People with dementia today challenged public perceptions by ballroom dancing at the campaign launch event at Pasha, the London nightclub.
Phil Hope said:
“Dementia doesn’t discriminate and neither should we. Our research shows that too often people fear dementia and this causes them to avoid people with the condition, making them feel isolated and stigmatised.
“We want to start to break down this stigma and show the simple things you can do to help people live well with dementia.
“Some people face great difficulties living with dementia – the ‘Living Well’ campaign is not meant to downplay their experiences. We want to show that, with the right support, people can live well with the condition and continue to do the things they enjoy for a number of years following diagnosis.”
The campaign will appear on TV, radio, online and in print across England. It asks people to take a moment to find out more about dementia and provides five simple ways to help someone living with the condition.
1. Respect and dignity – focus on what the person can do, not what they can’t.
2. Be a good listener and be friendly – Support and accept the person, be patient.
3. Do one little thing – cook a meal or run an errand, it all helps.
4. Make time for everyone – partners, children and grandchildren will be affected. Could you do something to help one of them?
5. Find out more – Understanding dementia makes living with it easier.
Ruth Sutherland, Acting Chief Executive of Alzheimer’s Society said:
“People with dementia tell us that, once diagnosed, others begin to act differently or avoid them altogether. This has a huge impact on their lives, but we know that with the right support people can continue to enjoy a good quality of life.
“Alzheimer’s Society has been delighted to support this first step to tackling fear and misunderstanding that surrounds dementia. One in three people over 65 will develop dementia so it is vital we all understand how to better support those living with the condition.”
Also attending the launch was the recently appointed National Clinical Director for Dementia , Professor Alistair Burns who said:
“Despite the fact that most people will be touched by dementia at some point in their lives, understanding of the condition, and how it is managed, is poor. We want to start to increase understanding, break down stigma and show some simple things you can do to help people live well.

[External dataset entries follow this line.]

(** * simulate.py: gear-shifting sweep over a constraint-based metabolic model

    A shallow embedding of [simulate.py] and the verification of its
    specification.  Python floats are idealised as real numbers: [np.exp] is
    the real exponential, [x ** 1.8] the real power, [round(x, 2)] rounding to
    the nearest hundredth with ties to even.  The external solver
    ([model.optimize]) is a function argument of the sweep.  The sweep is
    given twice: as total functions, and in [Checked] with the exceptions
    of the bound writes ([OverflowError] of [**], [ValueError] of cobra's
    bound setters); the two agree whenever nothing is raised. *)

From Stdlib Require Import Reals Lra Lia ZArith List.
From stdpp Require Import base strings gmap.

Local Open Scope R_scope.

(** ** Python numeric built-ins on reals *)

Module Py.

(** [min(a, b)]: the first of the smallest arguments. *)
Definition min (a b : R) : R := if Rlt_dec b a then b else a.

(** [max(a, b)]: the first of the largest arguments. *)
Definition max (a b : R) : R := if Rlt_dec a b then b else a.

(** [x ** y] for a float base [x >= 0] and an exponent [y > 0]: zero at zero,
    [exp (y * ln x)] elsewhere.  The script only raises [abs(..) * 0.02]. *)
Definition pow (x y : R) : R := if Req_dec_T x 0 then 0 else Rpower x y.

End Py.

(** ** Stress functions (simulate.py, lines 13-26) *)

(** [calculate_stress_cost]: non-linear ATP maintenance cost. *)
Definition calculate_stress_cost (glucose_uptake : R) : R :=
  let base_stress := Rabs glucose_uptake * 0.02 in
  Py.min (Py.pow base_stress 1.8) 200.0.

(** [calculate_stress_penalty]: piecewise biomass penalty. *)
Definition calculate_stress_penalty (glucose_uptake : R) : R :=
  let glucose := Rabs glucose_uptake in
  let penalty :=
    if Rle_dec glucose 30.0 then exp (glucose / 35) / 20
    else if Rle_dec glucose 80.0 then exp (glucose / 25) / 15
    else exp (glucose / 40) / 10 in
  Py.min penalty 0.95.

(** ** Data model *)

(** A gear: one entry of the [gears] list (lines 29-35). *)
Record GearConfig := {
  name : string;
  glucose : R;
  oxygen : R;
  burden : R
}.

Definition gears : list GearConfig := [
  {| name := "Gear 1"; glucose := -10.0; oxygen := -18.0; burden := 0.0 |};
  {| name := "Gear 2"; glucose := -30.0; oxygen := -30.0; burden := 0.05 |};
  {| name := "Gear 3"; glucose := -80.0; oxygen := -60.0; burden := 0.12 |};
  {| name := "Gear 4"; glucose := -150.0; oxygen := -100.0; burden := 0.18 |};
  {| name := "Gear 5"; glucose := -250.0; oxygen := -150.0; burden := 0.25 |}
].

(** The bounds of one reaction of the cobra model.  Assigning a bound is a
    plain field update. *)
Record Reaction := {
  lower_bound : R;
  upper_bound : R
}.

Definition set_lower_bound (v : R) (r : Reaction) : Reaction :=
  {| lower_bound := v; upper_bound := upper_bound r |}.

Definition set_upper_bound (v : R) (r : Reaction) : Reaction :=
  {| lower_bound := lower_bound r; upper_bound := v |}.

(** The part of the shared model object the script reads and writes: the six
    reactions it names.  Everything else in the model is seen by the solver
    only and never changes. *)
Record Model := {
  EX_glc__D_e : Reaction;
  EX_o2_e : Reaction;
  BIOMASS_Ec_iML1515_core_75p37M : Reaction;
  ATPM : Reaction;
  EX_lac__D_e : Reaction;
  EX_etoh_e : Reaction
}.

Definition with_EX_glc__D_e (f : Reaction -> Reaction) (m : Model) : Model :=
  {| EX_glc__D_e := f (EX_glc__D_e m); EX_o2_e := EX_o2_e m;
     BIOMASS_Ec_iML1515_core_75p37M := BIOMASS_Ec_iML1515_core_75p37M m;
     ATPM := ATPM m; EX_lac__D_e := EX_lac__D_e m; EX_etoh_e := EX_etoh_e m |}.

Definition with_EX_o2_e (f : Reaction -> Reaction) (m : Model) : Model :=
  {| EX_glc__D_e := EX_glc__D_e m; EX_o2_e := f (EX_o2_e m);
     BIOMASS_Ec_iML1515_core_75p37M := BIOMASS_Ec_iML1515_core_75p37M m;
     ATPM := ATPM m; EX_lac__D_e := EX_lac__D_e m; EX_etoh_e := EX_etoh_e m |}.

Definition with_BIOMASS (f : Reaction -> Reaction) (m : Model) : Model :=
  {| EX_glc__D_e := EX_glc__D_e m; EX_o2_e := EX_o2_e m;
     BIOMASS_Ec_iML1515_core_75p37M := f (BIOMASS_Ec_iML1515_core_75p37M m);
     ATPM := ATPM m; EX_lac__D_e := EX_lac__D_e m; EX_etoh_e := EX_etoh_e m |}.

Definition with_ATPM (f : Reaction -> Reaction) (m : Model) : Model :=
  {| EX_glc__D_e := EX_glc__D_e m; EX_o2_e := EX_o2_e m;
     BIOMASS_Ec_iML1515_core_75p37M := BIOMASS_Ec_iML1515_core_75p37M m;
     ATPM := f (ATPM m); EX_lac__D_e := EX_lac__D_e m;
     EX_etoh_e := EX_etoh_e m |}.
(** X17. With a shard count below one the partitioner of
    [atram_preprocessor.py] makes no shard: below -1 [np.linspace]
    refuses the number of samples, at -1 no name is asked for and
    [cuts[-1]] raises [IndexError], and at 0 the name at offset 0 is
    asked for and then dropped, and the empty list is returned without
    any error. *)
Theorem preprocessor_no_shard :
  forall (cxn : Type) (count : cxn -> Z)
         (cut : cxn -> Z -> Preprocessor.outcome text)
         (c : cxn) (shard_count : Z),
    (shard_count <= 0)%Z ->
    Preprocessor.assign_seqs_to_shards count cut c shard_count
    = if (shard_count <? -1)%Z
      then Preprocessor.Raises (Preprocessor.Other ValueError)
      else if (shard_count =? -1)%Z
      then Preprocessor.Raises Preprocessor.IndexError
      else match cut c 0%Z with
           | Preprocessor.Returns _ => Preprocessor.Returns []
           | Preprocessor.Raises r => Preprocessor.Raises r
           end.
Proof.
  intros cxn count cut c n Hn. unfold Preprocessor.assign_seqs_to_shards.
  destruct (Z.ltb_spec n (-1)) as [H1|H1].
  - unfold linspace. destruct (Z.ltb_spec (n + 1) 0); [reflexivity|lia].
  - destruct (Z.eqb_spec n (-1)) as [->|H2]; [reflexivity|].
    assert (n = 0%Z) as -> by lia.
    change (linspace (count c - 1) (0 + 1)) with (Ok [0%Z]).
    cbn [Preprocessor.comprehension].
    destruct (cut c 0%Z); reflexivity.
Qed.

Lemma preprocessor_no_shard_witness :
  Preprocessor.assign_seqs_to_shards names_count names_cut five_names 0
  = Preprocessor.Returns [].
Proof.
  apply (preprocessor_no_shard (list text) names_count names_cut
           five_names 0).
  lia.
Defined.

(** ** The loader of the preprocessor *)

Lemma load_rec_batches :
  forall (cxn : Type) (B : Z) (insert : cxn -> list row -> cxn)
         (parse : text -> text -> text -> text * text) (ends clamp : text)
         (rs : list (text * text)) (c : cxn) (batch : list row),
    (Z.of_nat (length batch) < B)%Z ->
    exists batches rest,
      fold_left (Preprocessor.load_rec B insert parse ends clamp) rs
                (c, batch)
      = (fold_left insert batches c, rest)
      /\ concat batches ++ rest
         = batch ++ map (title_row parse ends clamp) rs
      /\ Forall (fun b => Z.of_nat (length b) = B) batches
      /\ (Z.of_nat (length rest) < B)%Z.
Proof.
  intros cxn B insert parse ends clamp.
  induction rs as [|r rs IH]; intros c batch Hb.
  - exists [], batch. cbn. rewrite app_nil_r. auto.
  - cbn [fold_left map].
    assert (E : Preprocessor.load_rec B insert parse ends clamp (c, batch) r
                = let batch1 := batch ++ [title_row parse ends clamp r] in
                  if (B <=? Z.of_nat (length batch1))%Z
                  then (insert c batch1, []) else (c, batch1)).
    { unfold Preprocessor.load_rec, title_row.
      destruct (parse (strip (fst r)) ends clamp); reflexivity. }
    rewrite E. cbv zeta.
    set (batch1 := batch ++ [title_row parse ends clamp r]).
    assert (L : length batch1 = S (length batch)).
    { unfold batch1. rewrite length_app. cbn [length]. lia. }
    destruct (Z.leb_spec B (Z.of_nat (length batch1))) as [Hfull|Hless].
    + destruct (IH (insert c batch1) []) as (bs & rest & F & C & A & R);
        [cbn [length]; lia|].
      exists (batch1 :: bs), rest. cbn [fold_left concat].
      split; [exact F|]. split.
      * rewrite <- app_assoc, C. unfold batch1. cbn [app].
        rewrite <- app_assoc. reflexivity.
      * split; [constructor; [lia|exact A]|exact R].
    + destruct (IH c batch1 Hless) as (bs & rest & F & C & A & R).
      exists bs, rest. split; [exact F|]. split; [|auto].
      rewrite C. unfold batch1. rewrite <- app_assoc. reflexivity.
Qed.
(** [row_min] returns the first occurrence of a least entry. *)
Lemma row_min_spec (l : list len_t) :
  l <> [] ->
  exists m j, row_min l = Ok (m, j)
    /\ nth_error l j = Some m
    /\ (forall k y, nth_error l k = Some y -> len_ltb y m = false)
    /\ (forall k y, (k < j)%nat -> nth_error l k = Some y -> len_ltb m y = true).
Proof.
  destruct l as [|x r]; [congruence|]. intros _.
  destruct (row_min_from 1 x 0 r) as [m j] eqn:Hrun.
  exists m, j. split; [simpl; now rewrite Hrun|].
  apply (row_min_from_spec r [x] x 0); try assumption.
  - reflexivity.
  - intros [|[|k]] y Hk; simpl in Hk; try discriminate.
    inversion Hk; subst. apply len_ltb_irrefl.
  - intros k y Hlt. lia.
Qed.

(** ** Matching of one point *)

Lemma masked_lens_nth (cfg : model_cfg) (p : point) (gts : list segment) (j : nat) (g : segment) :
  nth_error gts j = Some g ->
  nth_error (masked_lens cfg p gts) j
  = Some (if qualifies cfg p g then Finite (duration g) else Inf).
Proof.
  intros H. unfold masked_lens. rewrite nth_error_map, H. simpl.
  unfold qualifies, duration.
  destruct (inside_gt_seg_mask cfg p g), (inside_regress_range p g); reflexivity.
Qed.

Lemma masked_lens_length (cfg : model_cfg) (p : point) (gts : list segment) :
  length (masked_lens cfg p gts) = length gts.
Proof. unfold masked_lens. apply length_map. Qed.

Lemma nth_error_same_length {A B : Type} (l : list A) (l' : list B) (j : nat) (x : A) :
  length l' = length l -> nth_error l j = Some x -> exists y, nth_error l' j = Some y.
Proof.
  intros Hlen Hj.
  destruct (nth_error l' j) as [y|] eqn:E; [now exists y|].
  apply nth_error_None in E.
  assert (j < length l)%nat by (apply nth_error_Some; congruence). lia.
Qed.
(** A run depends on the interpreter only through the seed: two runs that
    seed alike do the same from the same world. *)
Lemma generate_data_by_seed {F} `{Float64 F} {RS} `{RandomState F RS}
    py1 py2 (w : World F RS) :
  seed_argument py1 = seed_argument py2 -> generate_data py1 w = generate_data py2 w.
Proof. intros E. unfold generate_data, generate_raw. by rewrite E. Qed.

(** The literals the generator is called with are ordered, and rounding
    keeps the two price bounds, in double precision as in exact
    arithmetic. *)
Lemma binary64_literals :
  fle (F:=float) (f_dec 9 (-1)) (f_dec 11 (-1))
  /\ fle (F:=float) (f_of_Z 50) (f_of_Z 1000)
  /\ fround (F:=float) 2 (f_of_Z 50) = f_of_Z 50
  /\ fround (F:=float) 2 (f_of_Z 1000) = f_of_Z 1000.
Proof. by vm_compute. Qed.

(** C1 (what the code does). The argument of [np.random.seed] is the
    string hash reduced modulo 10000, and the string hash is keyed by the
    interpreter's per-process secret: two processes with different secrets
    seed the generator differently. *)
Theorem seed_differs_between_processes :
  seed_argument (PyRuntime.with_hashseed 1) = 8182
  /\ seed_argument (PyRuntime.with_hashseed 2) = 2384
  /\ seed_argument (PyRuntime.with_hashseed 1) <> seed_argument (PyRuntime.with_hashseed 2).
Proof. by vm_compute. Qed.

(** C5, in float64: three orders, North, South, North, whose Sales add up
    to 4490.37 in row order and to 4490.370000000001 group by group. *)
Lemma grouped_sales_differ_in_binary64 :
  let d := frame_of_orders [0; 1; 2] (three_orders (F:=float)) in
  exists by_group total,
    grouped_total d "Region" = Ok by_group
    /\ sales_total d = Ok total
    /\ flt total by_group
    /\ ~ partition_property d "Region".
Proof.
  eexists _, _. split; [by vm_compute|]. split; [by vm_compute|]. split; [by vm_compute|].
  unfold partition_property. intros H.
  assert (E : match grouped_total (frame_of_orders [0; 1; 2] (three_orders (F:=float))) "Region",
                    sales_total (frame_of_orders [0; 1; 2] (three_orders (F:=float))) with
              | Ok a, Ok b => PrimFloat.eqb a b
              | _, _ => true
              end = true).
  { rewrite H. destruct (sales_total _) as [b|]; [|done]. vm_compute in H.
    injection H as <-. by vm_compute. }
  vm_compute in E. discriminate.
Qed.

(** C5 as amended. In exact arithmetic the per-group Sales sums of every
    filtered frame add up to its total Sales, for the Region, the Category
    and the Month grouping. *)
Theorem grouped_sales_partition_exact {F} `{Float64 F} (EA : ExactAddition (F:=F))
    labels (os : list (Order F)) :
  length labels = length os ->
  partition_property (frame_of_orders labels os) "Region"
  /\ partition_property (frame_of_orders labels os) "Category"
  /\ partition_property (month_frame labels os) "Month"
  /\ sales_total (month_frame labels os) = Ok (fsum (map Sales os)).
Proof.
  intros Hlen. unfold partition_property, grouped_total, sales_total. simpl.
  rewrite !group_sums_total by (by rewrite !length_map). done.
Qed.

(** * The claims at concrete inputs

    Exact arithmetic, the counter generator, and a frame of three orders
    stored as object 1. *)

Lemma filter_engine_contract_witness :
  exists filtered_df w' labels',
    apply_filters 1%positive north_selection demo_world = Done filtered_df w'
    /\ frames w' !! filtered_df
       = Some (frame_of_orders labels'
                 (spec_filter ["North"] categories start_date (start_date + 14) three_orders)).
Proof.
  destruct (filter_engine_contract 1%positive [0; 1; 2] three_orders north_selection
              start_date (start_date + 14) demo_world eq_refl eq_refl eq_refl)
    as (fd & w' & labels' & H1 & H2 & _).
  exists fd, w', labels'. split; [exact H1|exact H2].
Defined.

Lemma inverted_interval_is_empty_witness :
  start_date < start_date + 14
  /\ exists filtered_df w',
       apply_filters 1%positive inverted_selection demo_world = Done filtered_df w'
       /\ frames w' !! filtered_df = Some (frame_of_orders [] []).
Proof.
  split; [reflexivity|].
  destruct (inverted_interval_is_empty 1%positive [0; 1; 2] three_orders inverted_selection
              (start_date + 14) start_date demo_world eq_refl eq_refl eq_refl eq_refl)
    as (fd & w' & d & H1 & H2 & _ & ->).
  exists fd, w'. split; [exact H1|exact H2].
Defined.

Lemma date_range_indexing_witness :
  (exists filtered_df w' d,
     apply_filters 1%positive north_selection demo_world = Done filtered_df w'
     /\ frames w' !! filtered_df = Some d)
  /\ apply_filters 1%positive one_date_selection demo_world = Failed IndexError demo_world.
Proof.
  split.
  - apply (date_range_indexing 1%positive [0; 1; 2] three_orders north_selection demo_world
             eq_refl eq_refl).
    reflexivity.
  - apply (date_range_indexing 1%positive [0; 1; 2] three_orders one_date_selection demo_world
             eq_refl eq_refl).
    simpl. lia.
Defined.

Lemma base_dataset_unchanged_witness :
  frames (final_world (render 1%positive north_selection demo_world)) !! 1%positive
  = Some (frame_of_orders [0; 1; 2] three_orders).
Proof.
  apply (base_dataset_unchanged 1%positive (frame_of_orders [0; 1; 2] three_orders)
           north_selection demo_world).
  reflexivity.
Defined.

Lemma empty_selection_aggregates_witness :
  exists page w',
    render 1%positive no_region_selection demo_world = Done page w'
    /\ total_orders (metrics page) = 0%nat
    /\ avg_order_value (metrics page) = f_of_Z 0
    /\ insights page = NoOrders.
Proof.
  destruct (empty_selection_aggregates 1%positive [0; 1; 2] three_orders no_region_selection
              start_date (start_date + 14) demo_world eq_refl eq_refl eq_refl)
    as (page & w' & Hrun & _ & _ & Hempty).
  destruct (Hempty eq_refl) as (Hm & _ & _ & _ & _ & _ & Hi).
  exists page, w'. rewrite Hm. split; [exact Hrun|]. split; [reflexivity|].
  split; [reflexivity|exact Hi].
Defined.
(** On an open port whose peer sends no further line feed,
    [send_command] writes its command and then blocks in the read. *)
Lemma send_command_blocks (command : str) (w : world) :
  port_open w = true ->
  forallb is_scalar command = true ->
  split_until LF (rx w) = None ->
  send_command command w =
    (Hang,
     World true []
       (trace w ++ [Wrote (utf8 command ++ [LF]); ReadBlocked (rx w)])).
Proof.
  intros Hopen Hcmd Hrx.
  unfold send_command, bind, encode.
  rewrite (forallb_scalar_line command Hcmd). unfold ret at 1.
  unfold write_async. rewrite Hopen.
  unfold read_until_async, log. cbn [port_open rx trace].
  now rewrite Hopen, Hrx, utf8_app, <- app_assoc.
Qed.

(** On a closed port [send_command] gets as far as the call of the
    port's write, which the port refuses. *)
Lemma send_command_closed (command : str) (w : world) :
  port_open w = false ->
  forallb is_scalar command = true ->
  send_command command w =
    (Exc PortNotOpenError, log (RefusedWrite (wire command)) w).
Proof.
  intros Hclosed Hcmd. unfold send_command, bind, encode.
  rewrite (forallb_scalar_line command Hcmd). unfold ret, write_async, wire.
  now rewrite Hclosed, utf8_app.
Qed.

Lemma read_line_run (line : str) (rest : bytes) (w : world) :
  port_open w = true ->
  ~ In LF line ->
  rx w = wire line ++ rest ->
  read_until_async LF w =
    (Ret (wire line), World true rest (trace w ++ [ReadLine (wire line)])).
Proof.
  intros Hopen HLF Hrx. unfold read_until_async, wire in *.
  rewrite <- app_assoc in Hrx. cbn [app] in Hrx.
  now rewrite Hopen, Hrx, (split_until_line line rest HLF).
Qed.
(** * RAINS server core: a shallow embedding of the Go sources

    The development follows the packages of the repository:
    - [rainslib] (message sorting, signatures),
    - [util] (section validity, gob persistence),
    - [rainsd] (server construction, capabilities, the switchboard).

    Go values are modelled as the code has them: [int]/[int64] as [Z],
    strings as [string], [[]byte] as [list byte], an [interface{}] holding a
    key or signature payload as a tagged value, and a call that may panic as an
    [outcome]. *)

From Stdlib Require Import ZArith List String Ascii Bool Lia.
From Stdlib Require Import Permutation Sorted DecimalString.
From Stdlib Require Init.Byte.
From Stdlib Require DecimalPos DecimalZ.
Import ListNotations.

Open Scope string_scope.
Open Scope Z_scope.
Open Scope list_scope.

(* ================================================================= *)
(** * Fragments of the Go runtime and standard library *)

(** A Go call either returns a value or panics (failed unchecked type
    assertion, nil-pointer dereference). *)
Inductive outcome (A : Type) : Type :=
| Returns (a : A)
| Panics.
Arguments Returns {A} a.
Arguments Panics {A}.

Definition bind {A B : Type} (m : outcome A) (k : A -> outcome B) : outcome B :=
  match m with
  | Returns a => k a
  | Panics => Panics
  end.

Notation "x <- m ;; k" := (bind m (fun x => k))
  (at level 61, m at next level, right associativity).

(** Go's [error] interface: [None] is the nil error, [Some msg] an error
    carrying its message. *)
Definition error : Type := option string.

Definition errors_New (msg : string) : error := Some msg.

(** [fmt.Sprintf("%d", z)]. *)
Definition fmt_d (z : Z) : string := NilZero.string_of_int (Z.to_int z).

(** [strings.Join]. *)
Fixpoint strings_Join (elems : list string) (sep : string) : string :=
  match elems with
  | [] => ""
  | [s] => s
  | s :: rest => (s ++ sep ++ strings_Join rest sep)%string
  end.

(** Signed 64-bit wrap-around of Go's [int], [int64] and [time.Duration]. *)
Definition wrap64 (z : Z) : Z := (z + 2 ^ 63) mod 2 ^ 64 - 2 ^ 63.

(* ================================================================= *)
(** * Package rainslib: signatures *)

(** [SignatureAlgorithmType] is an integer type; the [switch] statements of
    [SignData] and [VerifySignature] name four constants and fall to
    [default] for every other value. *)
Inductive SignatureAlgorithmType : Type :=
| Ed25519
| Ed448
| Ecdsa256
| Ecdsa384
| OtherAlgorithm (code : Z).

(** Modelled from the spec: the integer values of the algorithm constants are
    declared outside the covered sources; they are numbered in the order the
    specification lists the algorithms (Ed25519, Ed448, ECDSA-P256,
    ECDSA-P384).  Only the text of the signature meta data depends on them. *)
Definition SignatureAlgorithmType_int (a : SignatureAlgorithmType) : Z :=
  match a with
  | Ed25519 => 1
  | Ed448 => 2
  | Ecdsa256 => 3
  | Ecdsa384 => 4
  | OtherAlgorithm code => code
  end.

(** [crypto/ecdsa]'s key structs; a private key embeds its public key. *)
Record ecdsa_PublicKey : Type := {
  Curve : string;
  X : Z;
  Y : Z
}.

Record ecdsa_PrivateKey : Type := {
  PublicKey : ecdsa_PublicKey;
  D : Z
}.

(** The cryptographic primitives are external to the repository
    ([golang.org/x/crypto/ed25519], [crypto/ecdsa], [crypto/sha256],
    [crypto/sha512], [crypto/rand]).  [ecdsa.Sign] reads [rand.Reader] and may
    report an error.  The two relations tell which pairs of a public and a
    private key the key generation of each scheme hands out.  The primitives
    are taken on keys of the right length: [ed25519.Sign] and
    [ed25519.Verify] panic on any other key. *)
Class Crypto : Type := {
  RandReader : Type;
  ed25519_Sign : list Byte.byte -> list Byte.byte -> list Byte.byte;
  ed25519_Verify : list Byte.byte -> list Byte.byte -> list Byte.byte -> bool;
  sha256_Sum256 : list Byte.byte -> list Byte.byte;
  sha512_Sum384 : list Byte.byte -> list Byte.byte;
  ecdsa_Sign : RandReader -> ecdsa_PrivateKey -> list Byte.byte -> (Z * Z) + string;
  ecdsa_Verify : ecdsa_PublicKey -> list Byte.byte -> Z -> Z -> bool;
  ed25519_keypair : list Byte.byte -> list Byte.byte -> Prop;
  ecdsa_keypair : ecdsa_PublicKey -> ecdsa_PrivateKey -> Prop
}.

(** What the primitives promise for such key pairs: a signature made with the
    private key verifies under the public key. *)
Class CryptoCorrect `{Crypto} : Prop := {
  ed25519_sound : forall pk sk msg,
    ed25519_keypair pk sk -> ed25519_Verify pk msg (ed25519_Sign sk msg) = true;
  ecdsa_sound : forall pk sk rnd hash r s,
    ecdsa_keypair pk sk -> ecdsa_Sign rnd sk hash = inl (r, s) ->
    ecdsa_Verify pk hash r s = true
}.

(** The dynamic values that travel through the [interface{}] parameters
    [privateKey], [publicKey] and the field [Signature.Data]. *)
Inductive iface : Type :=
| Nil
| Bytes (b : list Byte.byte)
| BigInts (l : list Z)
| Ed25519PrivateKey (k : list Byte.byte)
| Ed25519PublicKey (k : list Byte.byte)
| EcdsaPrivateKey (k : ecdsa_PrivateKey)
| EcdsaPublicKey (k : ecdsa_PublicKey)
| OtherValue (typeName : string).

Record Signature : Type := mkSignature {
  KeySpace : Z;
  Algorithm : SignatureAlgorithmType;
  ValidSince : Z;
  ValidUntil : Z;
  Data : iface
}.

Definition set_Data (sig : Signature) (d : iface) : Signature :=
  mkSignature (KeySpace sig) (Algorithm sig) (ValidSince sig) (ValidUntil sig) d.

(** [fmt.Sprintf("%d %d %d %d", KeySpace, Algorithm, ValidSince, ValidUntil)]. *)
Definition GetSignatureMetaData (sig : Signature) : string :=
  (fmt_d (KeySpace sig) ++ " " ++ fmt_d (SignatureAlgorithmType_int (Algorithm sig))
    ++ " " ++ fmt_d (ValidSince sig) ++ " " ++ fmt_d (ValidUntil sig))%string.

Section Signatures.

Context `{Crypto}.

(** [sig.SignData(privateKey, encoding)]: the updated signature and the
    returned error.  In the [Ed25519] case the arguments of [log.Debug] are
    evaluated first, and they contain the unchecked assertion
    [privateKey.(ed25519.PrivateKey)]. *)
Definition SignData (sig : Signature) (privateKey : iface) (encoding : string)
    (rnd : RandReader) : outcome (Signature * error) :=
  match privateKey with
  | Nil => Returns (sig, errors_New "privateKey is nil")
  | _ =>
    let encoding := (encoding ++ GetSignatureMetaData sig)%string in
    let data := list_byte_of_string encoding in
    match Algorithm sig with
    | Ed25519 =>
      match privateKey with
      | Ed25519PrivateKey _ =>
        match privateKey with
        | Ed25519PrivateKey pkey =>
          Returns (set_Data sig (Bytes (ed25519_Sign pkey data)), None)
        | _ => Returns (sig, errors_New "could not assert type ed25519.PrivateKey")
        end
      | _ => Panics
      end
    | Ed448 => Returns (sig, errors_New "ed448 not yet supported in SignData()")
    | Ecdsa256 =>
      match privateKey with
      | EcdsaPrivateKey pkey =>
        let hash := sha256_Sum256 data in
        match ecdsa_Sign rnd pkey hash with
        | inr err => Returns (sig, Some err)
        | inl (r, s) => Returns (set_Data sig (BigInts [r; s]), None)
        end
      | _ => Returns (sig, errors_New "could not assert type ecdsa.PrivateKey")
      end
    | Ecdsa384 =>
      match privateKey with
      | EcdsaPrivateKey pkey =>
        let hash := sha512_Sum384 data in
        match ecdsa_Sign rnd pkey hash with
        | inr err => Returns (sig, Some err)
        | inl (r, s) => Returns (set_Data sig (BigInts [r; s]), None)
        end
      | _ => Returns (sig, errors_New "could not assert type ecdsa.PrivateKey")
      end
    | OtherAlgorithm _ =>
      Returns (sig, errors_New "signature algorithm type not supported")
    end
  end.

“What’s good for your heart is good for your head and for your mind. Dancing is particularly good for people with dementia as it can help increase coordination and keep people active. It is a skill that people may remember when their memory starts to deteriorate.”
Dementia. The more we understand, the more we can help.
Notes to editors
For more information, case studies or spokespeople, please contact the Department of Health newsdesk on 0207 210 5221.
1. A survey of 1,689 adults aged 15+ was carried out by social researchers at Ipsos MORI on behalf of DH and Alzheimer’s Society. The survey was conducted 12-18 February 2010. The interviews were conducted in England using the Capibus, a face to face CAPI (computer-assisted personal interviewing) omnibus survey. One hundred and fifty nine sampling points were used. The data are weighted to reflect the population profile of England.
2. The research confirms the findings of the Alzheimer’s Society report ‘Public awareness of dementia’ in which people with the condition said that revealing their diagnosis resulted in the loss of friends, and difficult relationships with family members.
3. Public awareness of dementia: What every commissioner needs to know was published by the Alzheimer’s Society in 2009.
4. Research, published by the Alzheimer’s Society, shows that over 700,000 people currently have a form of dementia and in less than 20 years, one million people will be living with the condition.
5. In 2009 the Department of Health published ‘Living Well with Dementia’: a five year National Dementia Strategy (NDS) aimed at transforming the lives of people affected by dementia.
6. The new awareness campaign features a series of TV, radio and online ads, supported by information packs and a website.
7. To find out more about dementia the public can visit www.NHS.UK/dementia or call 0300 123 1916
or call 0300 123 1916.
8. For regular updates on dementia, visit the dementia information portal.
(Source – News Distribution Service for Government and Public Sector)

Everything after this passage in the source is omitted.